E assim, também sem querer, argumenta Perry, acabamos treinando-as para serem irritantes, ou seja, para tentar atrair a atenção dos pais a qualquer custo, como fazia o menino de três anos da história acima.
"Às vezes, elas (crianças) querem tanto a sua atenção que obter uma atenção negativa sua (com broncas ou brigas) é melhor do que não obter atenção nenhuma", escreve Perry em O livro que você gostaria que seus pais tivessem lido (e seus filhos ficarão gratos por você ler) (ed Fontanar), que ela lança no Brasil neste mês. Ela também vem a São Paulo em 19 de março para uma palestra sobre criação de filhos, pela The School of Life.
"Você não vai 'mimar' seu bebê se der muitas respostas sensíveis aos sinais dele. Tempo investido no começo (da vida das crianças) as deixa acostumadas a ter sua necessidade de conexão satisfeita. Elas internalizam isso, sabendo que podem confiar nisso."
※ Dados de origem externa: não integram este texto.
Definition decodeVfpDataProcessing (first second : Z) : option DecodedInstruction :=
  if (first .& 0xffe0 =? 0xee00) && (second .& 0x0f7f =? 0x0a10) then
    let to_core := has first 0x0010 in
    let core_register := second .>> 12 .& 0x0f in
    let single_register := (first .& 0x0f) .<< 1 .| (second .>> 7 .& 0x1) in
    if core_register =? 15 then None
    else
      let result := base32 first second
        (if to_core then InstrKind.vmov_single_to_core else InstrKind.vmov_core_to_single)
        OperandForm.register_value in
      Some {| result with
        di_rd := if to_core then core_register else single_register;
        di_rn := if to_core then single_register else core_register |}
  else if (first =? 0xeef1) && (second .& 0x0fff =? 0x0a10) then
    if negb (second .>> 12 =? 15) then None
    else Some (base32 first second InstrKind.vmrs OperandForm.none)
  else
    let normalized_first := first .& 0xffbf in
    let binary_first := first .& 0xffb0 in
    if (binary_first =? 0xeeb0) && (second .& 0x0ff0 =? 0x0a00) then
      let result := base32 first second InstrKind.vmov_immediate OperandForm.immediate in
      let imm8 := (first .& 0x0f) .<< 4 .| second .& 0x0f in
      Some {| result with
        di_rd := vfpSd first second; di_imm := vfpExpandImmediate imm8 |}
    else
      let unary_shape := second .& 0x0fd0 in
      let unary_kind :=
        if (unary_shape =? 0x0a40) || (unary_shape =? 0x0ac0)
        then vfp_unary_kind normalized_first unary_shape else InstrKind.undefined in
      if negb (kind_eqb unary_kind InstrKind.undefined) then
        let result := base32 first second unary_kind OperandForm.register_value in
        Some {| result with di_rd := vfpSd first second; di_rm := vfpSm second |}
      else if ((normalized_first =? 0xeeb4) || (normalized_first =? 0xeeb5))
              && (second .& 0x0f50 =? 0x0a40) then
        let result := base32 first second InstrKind.vcmp
          (if normalized_first =? 0xeeb5 then OperandForm.immediate
           else OperandForm.register_value) in
        Some {| result with di_rn := vfpSd first second; di_rm := vfpSm second |}
      else
        let binary_kind := vfp_binary_kind binary_first second in
        if negb (kind_eqb binary_kind InstrKind.undefined)
           && (second .& 0x0f10 =? 0x0a00) then
          let result := base32 first second binary_kind OperandForm.register_value in
          Some {| result with
            di_rd := vfpSd first second; di_rn := vfpSn first second;
            di_rm := vfpSm second |}
        else None.

(** ** Pattern tables and lookup *)

Record DecodePattern16 := mkPattern16 {
  p16_mask : Z; p16_value : Z; p16_decode : Z -> option DecodedInstruction;
}.
Record DecodePattern32 := mkPattern32 {
  p32_mask : Z; p32_value : Z; p32_decode : Z -> Z -> option DecodedInstruction;
}.

Definition patterns16 : list DecodePattern16 :=
  [mkPattern16 0xf800 0x0000 decodeShiftImmediate;
   mkPattern16 0xf800 0x0800 decodeShiftImmediate;
   mkPattern16 0xf800 0x1000 decodeShiftImmediate;
   mkPattern16 0xf800 0x1800 decodeAddSubtract;
   mkPattern16 0xe000 0x2000 decodeImmediate8;
   mkPattern16 0xfc00 0x4000 decodeDataProcessing;
   mkPattern16 0xfc00 0x4400 decodeSpecialData;
   mkPattern16 0xf800 0x4800 decodeLiteralLoad;
   mkPattern16 0xf000 0x5000 decodeRegisterTransfer;
   mkPattern16 0xf000 0x6000 decodeImmediateTransfer;
   mkPattern16 0xf000 0x7000 decodeImmediateTransfer;
   mkPattern16 0xf000 0x8000 decodeImmediateTransfer;
   mkPattern16 0xf000 0x9000 decodeSpTransfer;
   mkPattern16 0xf000 0xa000 decodeAddressGeneration;
   mkPattern16 0xf000 0xb000 decodeMiscellaneous;
   mkPattern16 0xf000 0xc000 decodeMultiple;
   mkPattern16 0xf000 0xd000 decodeConditionalBranch;
   mkPattern16 0xf800 0xe000 decodeUnconditionalBranch].

Definition patterns32 : list DecodePattern32 :=
  [mkPattern32 0xfbf08000 0xf2000000 decodeAddSubWideImmediate;
   mkPattern32 0xfbf08000 0xf2a00000 decodeAddSubWideImmediate;
   mkPattern32 0xfbf08000 0xf2400000 decodeMovWide;
   mkPattern32 0xfbf08000 0xf2c00000 decodeMovWide;
   mkPattern32 0xfa008000 0xf0000000 decodeDataProcessingImmediate;
   mkPattern32 0xf800d000 0xf0008000 decodeBranchOrSystem;
   mkPattern32 0xf800d000 0xf0009000 decodeBranchWide;
   mkPattern32 0xf800d000 0xf000d000 decodeBranchWide;
   mkPattern32 0xfe008000 0xea000000 decodeDataProcessingRegister;
   mkPattern32 0xff80f0f0 0xfa00f000 decodeRegisterShift;
   mkPattern32 0xff8ff0c0 0xfa0ff080 decodeExtendWide;
   mkPattern32 0xfff000f0 0xfb000000 decodeMultiply;
   mkPattern32 0xfff000f0 0xfb000010 decodeMultiply;
   mkPattern32 0xfff000f0 0xfb800000 decodeSmull;
   mkPattern32 0xfff000f0 0xfba00000 decodeUmull;
   mkPattern32 0xfff0f0f0 0xfb90f0f0 decodeSdiv;
   mkPattern32 0xfff0f0f0 0xfbb0f0f0 decodeUdiv;
   mkPattern32 0xfff0f0f0 0xfa80f040 decodeParallelAddSelect;
   mkPattern32 0xfff0f0f0 0xfaa0f080 decodeParallelAddSelect;
   mkPattern32 0xfff0f0f0 0xfab0f080 decodeClz;
   mkPattern32 0xfff08020 0xf3600000 decodeBitfieldClear;
   mkPattern32 0xfff08020 0xf3c00000 decodeUbfx;
   mkPattern32 0xfe000000 0xf8000000 decodeWideTransfer;
   mkPattern32 0xfe000000 0xe8000000 decodeWideMultiple;
   mkPattern32 0xfe000000 0xec000000 decodeVfpMultiple;
   mkPattern32 0xff000000 0xee000000 decodeVfpDataProcessing].

(** [tableHasNoOverlaps] on the (mask, value) rows of a table.  A row's [decode] is a
    function here, so the source's null-pointer test has no counterpart. *)
Fixpoint tableHasNoOverlaps (rows : list (Z * Z)) : bool :=
  match rows with
  | [] => true
  | (lmask, lvalue) :: rest =>
      (lvalue .& lmask =? lvalue)
      && forallb (fun '(rmask, rvalue) =>
                    let common := lmask .& rmask in
                    negb (lvalue .& common =? rvalue .& common)) rest
      && tableHasNoOverlaps rest
  end.

Definition rows16 (table : list DecodePattern16) : list (Z * Z) :=
  map (fun p => (p16_mask p, p16_value p)) table.
Definition rows32 (table : list DecodePattern32) : list (Z * Z) :=
  map (fun p => (p32_mask p, p32_value p)) table.

Definition decoderTablesHaveNoOverlaps : bool :=
  tableHasNoOverlaps (rows16 patterns16) && tableHasNoOverlaps (rows32 patterns32).

(** The range-for loops of [decode16] and [decode32]: the first matching row decodes. *)
Fixpoint scan16 (table : list DecodePattern16) (halfword : Z) : option DecodedInstruction :=
  match table with
  | [] => None
  | p :: rest =>
      if halfword .& p16_mask p =? p16_value p then p16_decode p halfword
      else scan16 rest halfword
  end.

Fixpoint scan32 (table : list DecodePattern32) (raw first second : Z)
    : option DecodedInstruction :=
  match table with
  | [] => None
  | p :: rest =>
      if raw .& p32_mask p =? p32_value p then p32_decode p first second
      else scan32 rest raw first second
  end.

Definition decode16 (halfword : Z) : option DecodedInstruction :=
  if is32BitThumbPrefix halfword then None else scan16 patterns16 halfword.

Definition decode32 (first second : Z) : option DecodedInstruction :=
  if negb (is32BitThumbPrefix first) then None
  else scan32 patterns32 (first .<< 16 .| second) first second.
Mais culpa e menos autoridade para os pais?
O objetivo, diz Perry, não é nem aumentar a culpa tradicionalmente associada à maternidade (ou paternidade), nem dar a impressão de que os pais têm mais uma tarefa para inserir em sua rotina familiar.
"Não quero que você se sinta mal a respeito de como pode ter reagido aos sentimentos de seu filho no passado, mas sim quero enfatizar como é importante reconhecer, levar a sério e validar os sentimentos das crianças", escreve a autora.
"A causa mais comum de depressão em adultos não é o que o que está acontecendo com ele no presente, mas sim que, quando criança, (...), em vez de ser entendido e confortado, ele ouviu que não deveria sentir, ou chorou até cair no sono sozinho, ou foi deixado sozinho com sua raiva. Sua capacidade de tolerar diminui."